At Home with Children: Liveable Space for the COVID-19 challenge
Rosie Parnell and Alkistis Pitsikali, APL
With a focus on the liveability of dwellings set against complex home/school/work conditions, the ‘At Home with Children’ study captures spatial forms of resilience that have emerged in response to COVID-19, to better support families’ social and psychological well-being.

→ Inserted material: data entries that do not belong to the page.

(** C4: in a pass over a registry with distinct field names, a field whose
    validator at position [n] is the first to fail has exactly these
    calls: the [n] validators before it, each followed by the hiding of the
    error, then the failing validator and the display of its message.  No
    validator at a later position is called, and the only texts displayed
    for the field are the empty one and the first failing validator's
    message. *)
Theorem first_failure_stops_field
  (st : list (string * list rule)) (p : page) attribute
  (passing : list rule) (failing : rule) (later : list rule) error :
  NoDup st.*1 ->
  (attribute, passing ++ failing :: later)%list ∈ st ->
  Forall (passes (inputs p) attribute) passing ->
  failing (inputs p) (getValue (inputs p) attribute) = Invalid error ->
  let value := getValue (inputs p) attribute in
  let new := calls_of (validate_with st) p in
  about attribute new
  = (passing_calls attribute value 0 (List.length passing)
     ++ [Validation attribute (List.length passing) value;
         DisplayError attribute (finalize attribute error)])%list
  /\ (forall k value', Validation attribute k value' ∈ new -> k <= List.length passing)
  /\ (forall text, DisplayError attribute text ∈ new ->
        text = "" \/ text = finalize attribute error).
Proof.
  intros Hnd Hin Hall Hfail value new. subst value new.
  assert (Habout :
    about attribute (calls_of (validate_with st) p)
    = (passing_calls attribute (getValue (inputs p) attribute) 0 (List.length passing)
       ++ [Validation attribute (List.length passing) (getValue (inputs p) attribute);
           DisplayError attribute (finalize attribute error)])%list).
  { rewrite validate_with_calls, (about_field _ _ _ _ Hnd Hin).
    apply (field_first_failure _ attribute passing failing later error Hall Hfail). }
  assert (Hmem : forall c, attribute_of c = attribute ->
             c ∈ calls_of (validate_with st) p ->
             c ∈ (passing_calls attribute (getValue (inputs p) attribute) 0
                    (List.length passing)
                  ++ [Validation attribute (List.length passing)
                        (getValue (inputs p) attribute);
                      DisplayError attribute (finalize attribute error)])%list).
  { intros c Hc Hin'. rewrite <- Habout. apply list_elem_of_filter. auto. }
  split; [exact Habout|]. split.
  - intros k value' Hk. apply Hmem in Hk; [|reflexivity].
    apply elem_of_app in Hk as [Hk | Hk].
    + apply elem_of_passing_calls in Hk as [(j & Hj & Hlt) | Hk]; [|discriminate].
      inversion Hj; subst. lia.
    + apply elem_of_cons in Hk as [Hk | Hk]; [inversion Hk; lia|].
      apply elem_of_cons in Hk as [Hk | Hk]; [discriminate|].
      apply elem_of_nil in Hk. contradiction.
  - intros text Ht. apply Hmem in Ht; [|reflexivity].
    apply elem_of_app in Ht as [Ht | Ht].
    + apply elem_of_passing_calls in Ht as [(j & Hj & _) | Ht]; [discriminate|].
      inversion Ht. left. reflexivity.
    + apply elem_of_cons in Ht as [Ht | Ht]; [discriminate|].
      apply elem_of_cons in Ht as [Ht | Ht]; [inversion Ht; right; reflexivity|].
      apply elem_of_nil in Ht. contradiction.
Qed.

(** A field with [required] then [minLength(5)] and an empty input: the
    only validator called is the one at position 0, and the only text
    displayed is the [required] message. *)
Lemma first_failure_stops_field_required :
  let st := [ ("password", [validations.required; validations.minLength 5]) ] in
  let p := Page (fun _ => "") [] in
  calls_of (validate_with st) p
  = [ Validation "password" 0 "";
      DisplayError "password" "The password field is required." ]
  /\ about "password" (calls_of (validate_with st) p)
     = [ Validation "password" 0 "";
         DisplayError "password" "The password field is required." ].
Proof.
  intros st p. split; [vm_compute; reflexivity|].
  refine (proj1 (first_failure_stops_field st p "password"
                   [] validations.required [validations.minLength 5]
                   "The {attribute} field is required." _ _ _ _)).
  - compute_done.
  - left.
  - constructor.
  - reflexivity.
Defined.

(** C9: a second [validate()] right after a first one, on the page the
    first one left, sees the same inputs, returns the same result and
    makes the same calls in the same order; the log of the page ends with
    that sequence twice. *)
Theorem validate_twice (st : list (string * list rule)) (p : page) :
  let p1 := (validate_with st p).2 in
  let p2 := (validate_with st p1).2 in
  inputs p1 = inputs p
  /\ result_of (validate_with st) p1 = result_of (validate_with st) p
  /\ calls_of (validate_with st) p1 = calls_of (validate_with st) p
  /\ calls p2
     = (calls p ++ calls_of (validate_with st) p
        ++ calls_of (validate_with st) p)%list.
Proof.
  intros p1 p2. subst p1 p2.
  rewrite !validate_with_result, !validate_with_calls, !validate_with_run.
  cbn [snd inputs calls]. rewrite <- app_assoc. repeat split; reflexivity.
Qed.

(** * Further properties *)

(** ** The templater on text without placeholders *)

Lemma all_of_app p s t : all_of p (s ++ t) = all_of p s && all_of p t.
Proof.
  induction s as [|c s IH]; [reflexivity|].
  rewrite append_cons. simpl. rewrite IH, andb_assoc. reflexivity.
Qed.

Lemma all_of_impl (p q : ascii -> bool) s :
  (forall c, p c = true -> q c = true) -> all_of p s = true -> all_of q s = true.
Proof.
  intros Hpq. induction s as [|c s IH]; [reflexivity|]. simpl.
  intros [Hc Hs]%andb_prop. rewrite (Hpq c Hc), (IH Hs). reflexivity.
Qed.

Lemma string_replace_brace_free f s :
  brace_free s = true -> string_replace f s = s.
Proof.
  unfold brace_free. induction s as [|c s IH]; intros Hs.
  - apply string_replace_nil.
  - simpl in Hs. apply andb_prop in Hs as [Hc Hs].
    rewrite string_replace_cons. unfold match_placeholder.
    apply negb_true_iff in Hc. rewrite Hc, (IH Hs). reflexivity.
Qed.

(** X1: a string in which no opening brace occurs comes out of the
    templater as it went in, whatever the replacements and the policy. *)
Theorem brace_free_unchanged s m unwrap :
  brace_free s = true -> replaceWithPlaceholders s m unwrap = s.
Proof. intros Hs. apply string_replace_brace_free, Hs. Qed.

Lemma brace_free_unchanged_closing_braces :
  replaceWithPlaceholders "min} and max}" {[ "min" := Num 3 ]} true
  = "min} and max}".
Proof.
  exact (brace_free_unchanged "min} and max}" {[ "min" := Num 3 ]} true eq_refl).
Defined.

(** The numeral of an integer is made of digits and at most a sign. *)
Lemma number_to_string_digits n :
  all_of (fun c => is_digit c || Ascii.eqb c "-") (number_to_string n) = true.
Proof.
  assert (Hu : forall d, all_of (fun c => is_digit c || Ascii.eqb c "-")
                           (NilEmpty.string_of_uint d) = true).
  { induction d; simpl; try rewrite IHd; reflexivity. }
  assert (Hz : forall d, all_of (fun c => is_digit c || Ascii.eqb c "-")
                           (NilZero.string_of_uint d) = true).
  { intros d. unfold NilZero.string_of_uint. destruct d; try apply Hu. reflexivity. }
  unfold number_to_string, NilZero.string_of_int.
  destruct (Z.to_int n) as [d|d]; [apply Hz|].
  simpl. apply Hz.
Qed.

Lemma number_to_string_brace_free n : brace_free (number_to_string n) = true.
Proof.
  unfold brace_free. apply all_of_impl with (2 := number_to_string_digits n).
  intros c Hc.
  destruct c as [[] [] [] [] [] [] [] []]; try reflexivity; discriminate Hc.
Qed.

(** ** The message as it is displayed *)

Lemma get_LABELS attribute :
  get LABELS attribute =
  if String.eqb attribute "confirm-password" then Str "password"
  else Object_prototype attribute.
Proof.
  unfold get, LABELS.
  destruct (String.eqb_spec attribute "confirm-password") as [->|Hne].
  - rewrite lookup_singleton_eq. reflexivity.
  - rewrite lookup_singleton_ne by congruence. reflexivity.
Qed.

(** X2: in the message displayed for a field whose name is not that of
    an inherited member, [{attribute}] reads as the label of the field
    ([password] for [confirm-password]), else as the name of the field; a
    field whose name is empty reads [attribute]. *)
Theorem finalize_attribute attribute pre post :
  Object_prototype attribute = undefined ->
  finalize attribute (pre ++ "{attribute}" ++ post)
  = finalize attribute pre ++ displayed_name attribute
    ++ finalize attribute post.
Proof.
  intros Hp. unfold finalize.
  change (pre ++ "{attribute}" ++ post)
    with (pre ++ "{" ++ "attribute" ++ "}" ++ post).
  rewrite replaceWithPlaceholders_token by reflexivity.
  do 2 f_equal. unfold get at 1. rewrite lookup_singleton_eq, get_LABELS.
  unfold displayed_name, JS.logical_or.
  destruct (String.eqb attribute "confirm-password"); [reflexivity|].
  rewrite Hp. simpl. destruct (String.eqb attribute ""); reflexivity.
Qed.

Lemma finalize_attribute_label :
  finalize "confirm-password" "The {attribute} confirmation does not match."
  = "The password confirmation does not match."
  /\ finalize "" "The {attribute} field is required."
     = "The attribute field is required.".
Proof.
  split.
  - exact (finalize_attribute "confirm-password" "The "
             " confirmation does not match." eq_refl).
  - exact (finalize_attribute "" "The " " field is required." eq_refl).
Defined.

The idea of a ‘new normal’ that includes schooling and working from home demands a re-think of domestic space design. The At Home with Children study aims to understand what constitutes ‘liveable’ domestic space for families with children under pandemic conditions; it explores what lessons there are to be learned from our lockdown experiences and how they can inform the ways we re-imagine and use our homes. As part of this exploration, the study examines the role of domestic space in alleviating and/or exacerbating the psychological and social impacts of COVID-19 on children and young people, as experienced by families. Informed by a nationwide survey and experiential accounts of child and adult family members, this research explores inter-relationships between social experience, psychological well-being and everyday domestic space. Throughout the study, different expressions of spatial resilience will be documented, including the ways the family home is re-imagined, used and altered in order to allow all family members and activities to co-exist.

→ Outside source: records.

(** * GNOME GitHub PR status: the polling, normalizing and classifying engine

    A shallow embedding of [github.js] (the API client, [normalizePR],
    [categorizePRs]) and of the refresh cycle of [extension.js], with the
    properties the specification states about them.

    Layout: [JS] models the JavaScript values the program handles (parsed
    JSON) and the handful of language operations it applies to them;
    [GitHub] embeds [github.js]; [Extension] embeds the refresh cycle of
    [extension.js]; the theorems follow. *)

From Stdlib Require Import ZArith List String Ascii Bool Lia Permutation.
From Stdlib Require Import DecimalString.
Import ListNotations.

Local Open Scope string_scope.
Local Open Scope Z_scope.

Set Warnings "-register-all".

(* ================================================================== *)
(** * JavaScript values and operations *)
(* ================================================================== *)

Module JS.

(** What [JSON.parse] can return, plus [undefined] (the value of a missing
    property).  Numbers are the integers: the program never computes with a
    parsed number, it only passes it on, tests it or prints it.  An object is
    its list of own properties; [JSON.parse] leaves each key once. *)
Inductive value : Type :=
| VUndefined
| VNull
| VBool (b : bool)
| VNum (n : Z)
| VStr (s : string)
| VArr (xs : list value)
| VObj (props : list (string * value)).

(** The classes of the exceptions that can travel through the program:
    [new Error(...)] of the program itself, the engine's [TypeError], the
    [SyntaxError] of [JSON.parse], and the [GLib.Error] of the transport and
    of the keyring. *)
Inductive exn_class : Type := ErrorC | TypeErrorC | SyntaxErrorC | GLibErrorC.

Record exn : Type := mkExn { exn_cls : exn_class; message : string }.

(** A computation that returns or throws. *)
Inductive result (A : Type) : Type :=
| Ok (a : A)
| Throw (e : exn).
Arguments Ok {A} a.
Arguments Throw {A} e.

Definition bind {A B} (r : result A) (k : A -> result B) : result B :=
  match r with
  | Ok a => k a
  | Throw e => Throw e
  end.

Declare Scope js_scope.
Delimit Scope js_scope with js.
Notation "x <- c ;; k" := (bind c (fun x => k))
  (at level 61, c at next level, right associativity) : js_scope.

(** The text of an engine-raised [TypeError] is the engine's own; the model
    keeps a short description in its place. *)
Definition type_error (what : string) : exn := mkExn TypeErrorC what.

Definition nullish (v : value) : bool :=
  match v with
  | VUndefined | VNull => true
  | _ => false
  end.

(** ToBoolean. *)
Definition truthy (v : value) : bool :=
  match v with
  | VUndefined | VNull => false
  | VBool b => b
  | VNum n => negb (n =? 0)
  | VStr s => negb (s =? "")%string
  | VArr _ | VObj _ => true
  end.

Fixpoint assoc (k : string) (ps : list (string * value)) : option value :=
  match ps with
  | [] => None
  | (k', v) :: ps' => if (k =? k')%string then Some v else assoc k ps'
  end.

Definition string_of_nat (n : nat) : string :=
  NilZero.string_of_uint (Nat.to_uint n).

Definition string_of_Z (n : Z) : string :=
  NilZero.string_of_int (Z.to_int n).

(** A property key that is a canonical array index. *)
Definition key_index (k : string) : option nat :=
  match NilEmpty.uint_of_string k with
  | Some u =>
      let n := Nat.of_uint u in
      if (string_of_nat n =? k)%string then Some n else None
  | None => None
  end.

Definition char_at (s : string) (i : nat) : value :=
  match String.get i s with
  | Some c => VStr (String c EmptyString)
  | None => VUndefined
  end.

(** [o[k]] for an [o] that is neither [null] nor [undefined].  Of the
    inherited properties only [length] is modelled: the program reads no
    other one. *)
Definition get_own (o : value) (k : string) : value :=
  match o with
  | VUndefined | VNull | VBool _ | VNum _ => VUndefined
  | VStr s =>
      if (k =? "length")%string then VNum (Z.of_nat (String.length s))
      else match key_index k with
           | Some i => char_at s i
           | None => VUndefined
           end
  | VArr xs =>
      if (k =? "length")%string then VNum (Z.of_nat (List.length xs))
      else match key_index k with
           | Some i => nth i xs VUndefined
           | None => VUndefined
           end
  | VObj ps =>
      match assoc k ps with
      | Some v => v
      | None => VUndefined
      end
  end.

(** [o.k]: a [TypeError] on [null] and [undefined]. *)
Definition get (o : value) (k : string) : result value :=
  if nullish o then Throw (type_error ("cannot read property " ++ k))
  else Ok (get_own o k).

(** [o?.k]. *)
Definition opt_get (o : value) (k : string) : value :=
  if nullish o then VUndefined else get_own o k.

(** [a ?? b]. *)
Definition coalesce (a b : value) : value :=
  if nullish a then b else a.

(** [k in o]: a [TypeError] unless [o] is an object or an array.  As in
    [get_own], [length] is the one inherited name accounted for; the program
    asks for ['conclusion'] only. *)
Definition has_property (k : string) (o : value) : result bool :=
  match o with
  | VObj ps => Ok (match assoc k ps with Some _ => true | None => false end)
  | VArr xs =>
      Ok (if (k =? "length")%string then true
          else match key_index k with
               | Some i => (i <? List.length xs)%nat
               | None => false
               end)
  | _ => Throw (type_error ("right-hand side of 'in' is not an object"))
  end.

(** [v === 'lit']. *)
Definition is_str (v : value) (lit : string) : bool :=
  match v with
  | VStr s => (s =? lit)%string
  | _ => false
  end.

Fixpoint join (sep : string) (ss : list string) : string :=
  match ss with
  | [] => ""
  | [s] => s
  | s :: ss' => s ++ sep ++ join sep ss'
  end.

(** Whether an object has an own property of that name. *)
Definition own (k : string) (ps : list (string * value)) : bool :=
  match assoc k ps with
  | Some _ => true
  | None => false
  end.

(** The integers a number holds exactly and prints digit for digit. *)
Definition MAX_SAFE_INTEGER : Z := 9007199254740991.

(** The texts of the elements of an array, left to right, as [join] asks for
    them: [null] gives the empty text, any other element its text by [f];
    the first throw ends it. *)
Definition each_text (f : value -> result string)
  : list value -> result (list string) :=
  fix each (l : list value) : result (list string) :=
    match l with
    | [] => Ok []
    | x :: l' =>
        match (if nullish x then Ok ""%string else f x) with
        | Ok s =>
            match each l' with
            | Ok ss => Ok (s :: ss)
            | Throw e => Throw e
            end
        | Throw e => Throw e
        end
    end.

Section Printing.

(** The text of a number beyond the safe integers (rounded digits, the
    exponent form from 1e21 on) is the engine's; [number_text n] stands for
    it.  [VNum n] is the number whose value is [n]. *)
Variable number_text : Z -> string.

Definition string_of_number (n : Z) : string :=
  if Z.abs n <=? MAX_SAFE_INTEGER then string_of_Z n else number_text n.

In the short to medium term, the project will share the ideas, tactics and spatial changes that families have found helpful at home, so that others might be able to benefit from these ideas. The proposed 'Home Hacks', alongside the diverse ideas generated through the At Home with Children social media community, will be synthesised through a co-design process to form the basis of a 'Home Hack Liveability Toolkit' on the project website for widespread dissemination directly to families. These ideas have the potential to help alleviate the psychological and social impacts of enforced proximities, which can sometimes conflict in the home.
The study is also intended to have a long-term benefit, resulting in policy recommendations for housing design and standards that will be relevant across both England and Scotland. The broader findings will inform urgent policy-making that better supports those at risk of the pandemic’s psychological and social impacts, by identifying the domestic settings and socio-spatial scenarios that present the greatest challenges to families.